Country/Region of Origin:                                                     Hungary
 
Trainability:                                                                                Easy
 
Size:                                                                                             Big
 
weight:                                                                                  55-70Kg
 
Energy level:                                                                          Medium
 
Exercise needed:                                                              45min/daily
 
Color:                                                                                         White
 
Protection:                                                                              Medium
 
Shedding:                                                                                    Low
 
Area needed:                                                                             Small

 

 

Additional information (Wiki): The Komondor's temperament is like that of most livestock guarding dogs; it is calm and steady when things are normal, but in case of trouble, the dog will fearlessly defend its charges. It was bred to think and act independently and make decisions on his own.

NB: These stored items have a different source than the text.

(* ===== verification/StepInv.v ===== *)
(** * Invariants of the log, the topics and the idempotency store

    A predicate [Q] of the write-ahead log, the topics and the idempotency store that is
    closed under the few primitive changes of these three (a record of another type, an
    idempotency operation, a new topic, a message with its record) is kept by every
    operation of the broker and every step.  Instances: the agreement of the message logs
    with the write-ahead log, the permanence of commits, the durability of commits. *)
From stdpp Require Import relations.
From S2P Require Import Prelude Storage Idempotency BrokerTypes BrokerState Dispatch Produce Redelivery Consume WalReplay BrokerInv DispatchInv.
From S2P Require Import ProduceInv BrokerSteps IdemSpec.

Create HintDb lg discriminated.

(** Records that are neither messages nor idempotency records. *)
Definition otherType (ty : RecordType) : Prop :=
  ty <> RecordTypeMessage /\ ty <> RecordTypeConsumeIdempotency.

(** What [Q] must be closed under. *)
Record closed {W : Type} `{WAL W}
    (Q : option W -> gmap string TopicState -> IdempotencyStore -> Prop) : Prop := mkClosed {
  cl_other : forall e w w' err tps s, otherType (Type_ e) -> Append e w = (w', err) ->
    Q (Some w) tps s -> Q (Some w') tps s;
  cl_idem : forall op w tps s, Q w tps s -> Q (snd (istep op (s, w))) tps (fst (istep op (s, w)));
  cl_topic : forall w tps s t n cfg, tps !! t = None -> Q w tps s ->
    Q w (<[t := mkTopicState (replicate n []) (replicate n []) cfg]> tps) s;
  cl_refused : forall t m w w' err tps s, Append (messageEntry t m) w = (w', Some err) ->
    Q (Some w) tps s -> Q (Some w') tps s;
  cl_message : forall w w' tps s t ts part msg, tps !! t = Some ts -> 0 <= part < zlen (partitions ts) ->
    let m := set_m_position part (zlen (logOf tps t part)) msg in
    match w with None => w' = None | Some w0 => exists w1, Append (messageEntry t m) w0 = (w1, None) /\ w' = Some w1 end ->
    Q w tps s -> Q w' (<[t := appendMessage ts part m]> tps) s
}.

It is affectionate with its family, and gentle with the children and friends of the family. Although wary of strangers, they can accept them when it is clear that no harm is meant, but is instinctively very protective of its family, home and possessions. The Komondor is good with other family pets but is intolerant to trespassers and teasing, and is not a good dog for city life. The dog is vigilant, will rest in the daytime, keeping an eye on the surroundings, but at night is constantly moving, patrolling the place, moving up and down around the whole area. The dogs usually knock down intruders and keep them down until the owner arrives. Hungarian Komondor breeders used to say that an intruder may be allowed to enter the property guarded by a Komondor, but he will not be allowed to come out again.

Due to the Komondor's size, power, speed and temperament, a lack of obedience training, which should start from a young age (4 - 8 months), can result in danger to others. Komondors generally take well to training if started early. A Komondor can become obstinate when bored, so it is imperative that training sessions be upbeat and happy. Praise is a must, as are consistent and humane corrections. Once a Komondor gets away with unfriendly or hostile behavior, it will always think such behavior is appropriate. Therefore, consistent corrections even with a young puppy are necessary to ensure a well-adjusted adult. Socialization is also extremely important. The Komondor should be exposed to new situations, people and other dogs as a puppy. Because it is a natural guard dog, a Komondor that is not properly socialized may react in an excessively aggressive manner when confronted with a new situation or person.